(Data items)
━━━━━━━━━━━━━━━━

(** A whole turn keeps [Q] of the stored session, provided the AI
    attempt does. *)
Lemma process_message_lifted (fl : option Flow) (ai : ai_outcome) (wa : bool)
    (message sid : string) (phone : option string) (plat : string)
    (w : World) (S : Session) :
  preserves (lifted Q) (_attempt_gemini_response ai) ->
  store w = Some S -> Q S ->
  lifted Q (snd (process_message fl ai wa message sid phone plat w)).
Proof.
  intros Hai Hst HQ.
  pose proof (get_or_create_lifted sid plat phone w S Hst HQ) as H1.
  unfold process_message, try_except at 1, bind at 1.
  destruct (_get_or_create_session sid plat phone w) as [[S1|e] w1]; cbn in H1.
  - assert (Hk : preserves (lifted Q)
      (if fallback_completed S1 && negb (phone_submitted S1) && _is_phone_number message
       then (phone_response <- _handle_phone_collection fl wa message ;;
             s <- get_session ;;
             ret [("response_type", PStr "phone_collected_fallback");
                  ("platform", PStr plat); ("session_id", PStr sid);
                  ("response", PStr phone_response); ("phone_submitted", PBool true);
                  ("message_count", PInt (message_count s + 1))])
       else (ai_response <- _attempt_gemini_response ai ;;
             let fallback_path :=
               fallback_response <- _get_fallback_response fl message ;;
               modify (set_turn message fallback_response) ;;
               save_user_session ;;
               s <- get_session ;;
               ret [("response_type", PStr "fallback_firebase");
                    ("platform", PStr plat); ("session_id", PStr sid);
                    ("response", PStr fallback_response); ("ai_mode", PBool false);
                    ("gemini_available", PBool false);
                    ("fallback_step", opt_Z_val (fallback_step s));
                    ("fallback_completed", PBool (fallback_completed s));
                    ("message_count", PInt (message_count s))] in
             match ai_response with
             | Some r =>
                 if Str.truthy r then
                   modify (set_turn message r) ;;
                   save_user_session ;;
                   s <- get_session ;;
                   ret [("response_type", PStr "ai_intelligent");
                        ("platform", PStr plat); ("session_id", PStr sid);
                        ("response", PStr r); ("ai_mode", PBool true);
                        ("gemini_available", PBool true);
                        ("message_count", PInt (message_count s))]
                 else fallback_path
             | None => fallback_path
             end))).
    { destruct (_ && _ && _).
      - apply bind_pres; [apply phone_collection_pres|]; intro; pres_auto.
      - apply bind_pres; [exact Hai|]; intro.
        cbv zeta; destruct x as [r|]; [destruct (Str.truthy r)|];
          pres_auto; auto;
          try (apply fallback_body_pres; auto). }
    specialize (Hk w1 H1).
    destruct (_ w1) as [[res|e] w2]; [exact Hk|].
    exact Hk.
  - exact H1.
Qed.

End Frames.

(** [_attempt_gemini_response] does nothing at all once the session's
    flag is false (lines 198-200). *)
Lemma attempt_gemini_unavailable (ai : ai_outcome) (w : World) :
  gemini_available (working w) = false ->
  _attempt_gemini_response ai w = (inl None, w).
Proof.
  intros H; unfold _attempt_gemini_response, bind, get_session, ret.
  rewrite H; reflexivity.
Qed.

(** ** Claim C2: recovery of the per-session AI flag *)

Definition gemini_off (s : Session) : Prop := gemini_available s = false.

Lemma attempt_gemini_off_pres (ai : ai_outcome) :
  preserves (lifted gemini_off) (_attempt_gemini_response ai).
Proof.
  intros w Hw; rewrite attempt_gemini_unavailable by apply Hw; exact Hw.
Qed.

(** C2 (code_bug). Once the stored session has [gemini_available]
    false, no turn sets it back to true: whatever the AI backend would
    answer, a valid reply included, the stored session still has the
    flag false after [process_message]. The early return of lines
    198-200 skips the AI call, so the restore of lines 235-239 is never
    reached. *)
Theorem gemini_flag_never_recovers (fl : option Flow) (ai : ai_outcome) (wa : bool)
    (message sid : string) (phone : option string) (plat : string)
    (w : World) (S : Session) :
  store w = Some S -> gemini_available S = false ->
  exists S', store (snd (process_message fl ai wa message sid phone plat w)) = Some S'
             /\ gemini_available S' = false.
Proof.
  intros Hst Hgem.
  destruct (process_message_lifted gemini_off
              (fun _ s H => H) (fun _ s H => H) (fun _ s H => H)
              (fun _ _ s H => H) (fun _ _ s H => H) (fun _ s H => H) fl ai wa message sid phone plat w S
              (attempt_gemini_off_pres ai) Hst Hgem) as [_ HS].
  exact HS.
Qed.

Definition world_ai_off : World :=
  mkWorld (sample_session (Some 2) [("step_1", "Ana Souza")])
          (Some (sample_session (Some 2) [("step_1", "Ana Souza")])) [].

Lemma gemini_flag_never_recovers_witness :
  exists S', store (snd (process_message None (AIReturn (Some "Claro, posso ajudar.")) true
                           "Preciso de ajuda" "s1" None "web" world_ai_off)) = Some S'
             /\ gemini_available S' = false.
Proof.
  exact (gemini_flag_never_recovers None (AIReturn (Some "Claro, posso ajudar.")) true
           "Preciso de ajuda" "s1" None "web" world_ai_off
           (sample_session (Some 2) [("step_1", "Ana Souza")]) eq_refl eq_refl).
Defined.

(** On that input the valid AI reply is not used: the turn is answered
    by the fallback flow. *)
Example gemini_valid_reply_ignored :
  result_get "response_type"
    (match fst (process_message None (AIReturn (Some "Claro, posso ajudar.")) true
                  "Preciso de ajuda" "s1" None "web" world_ai_off) with
     | inl r => r | inr _ => [] end) = Some (PStr "fallback_firebase").
Proof. vm_compute; reflexivity. Qed.

(** ** Claim C9: message count on the phone-collection path *)

(** The session [_get_or_create_session] loads when one is stored. *)
Definition loaded_session (phone : option string) (S : Session) : Session :=
  match phone with
  | Some p => if Str.truthy p then set_phone_number p S else S
  | None => S
  end.

Lemma get_or_create_stored (sid plat : string) (phone : option string)
    (w : World) (S : Session) :
  store w = Some S ->
  _get_or_create_session sid plat phone w =
  (inl (loaded_session phone S),
   mkWorld (loaded_session phone S) (Some S) (save_oracle w)).
Proof.
  intros Hst; destruct w as [sess sto orc]; cbn in Hst; subst sto; reflexivity.
Qed.

Lemma loaded_session_fields (phone : option string) (S : Session) :
  fallback_completed (loaded_session phone S) = fallback_completed S /\
  phone_submitted (loaded_session phone S) = phone_submitted S /\
  message_count (loaded_session phone S) = message_count S /\
  gemini_available (loaded_session phone S) = gemini_available S /\
  fallback_step (loaded_session phone S) = fallback_step S.
Proof.
  unfold loaded_session; destruct phone as [p|]; [destruct (Str.truthy p)|];
    repeat split.
Qed.

Definition count_is (c : Z) (s : Session) : Prop := message_count s = c.

Definition result_of (r : result + exn) : result :=
  match r with inl res => res | inr _ => [] end.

━━━━━━━━━━━━━━━━

Required action ->
Set down, from the entries above, exactly the lines from the one with "match ai_response with" up to and including the one with "false, no turn", and no other lines.

Solution to this problem ->
             match ai_response with
             | Some r =>
                 if Str.truthy r then
                   modify (set_turn message r) ;;
                   save_user_session ;;
                   s <- get_session ;;
                   ret [("response_type", PStr "ai_intelligent");
                        ("platform", PStr plat); ("session_id", PStr sid);
                        ("response", PStr r); ("ai_mode", PBool true);
                        ("gemini_available", PBool true);
                        ("message_count", PInt (message_count s))]
                 else fallback_path
             | None => fallback_path
             end))).
    { destruct (_ && _ && _).
      - apply bind_pres; [apply phone_collection_pres|]; intro; pres_auto.
      - apply bind_pres; [exact Hai|]; intro.
        cbv zeta; destruct x as [r|]; [destruct (Str.truthy r)|];
          pres_auto; auto;
          try (apply fallback_body_pres; auto). }
    specialize (Hk w1 H1).
    destruct (_ w1) as [[res|e] w2]; [exact Hk|].
    exact Hk.
  - exact H1.
Qed.

End Frames.

(** [_attempt_gemini_response] does nothing at all once the session's
    flag is false (lines 198-200). *)
Lemma attempt_gemini_unavailable (ai : ai_outcome) (w : World) :
  gemini_available (working w) = false ->
  _attempt_gemini_response ai w = (inl None, w).
Proof.
  intros H; unfold _attempt_gemini_response, bind, get_session, ret.
  rewrite H; reflexivity.
Qed.

(** ** Claim C2: recovery of the per-session AI flag *)

Definition gemini_off (s : Session) : Prop := gemini_available s = false.

Lemma attempt_gemini_off_pres (ai : ai_outcome) :
  preserves (lifted gemini_off) (_attempt_gemini_response ai).
Proof.
  intros w Hw; rewrite attempt_gemini_unavailable by apply Hw; exact Hw.
Qed.

(** C2 (code_bug). Once the stored session has [gemini_available]
    false, no turn sets it back to true: whatever the AI backend would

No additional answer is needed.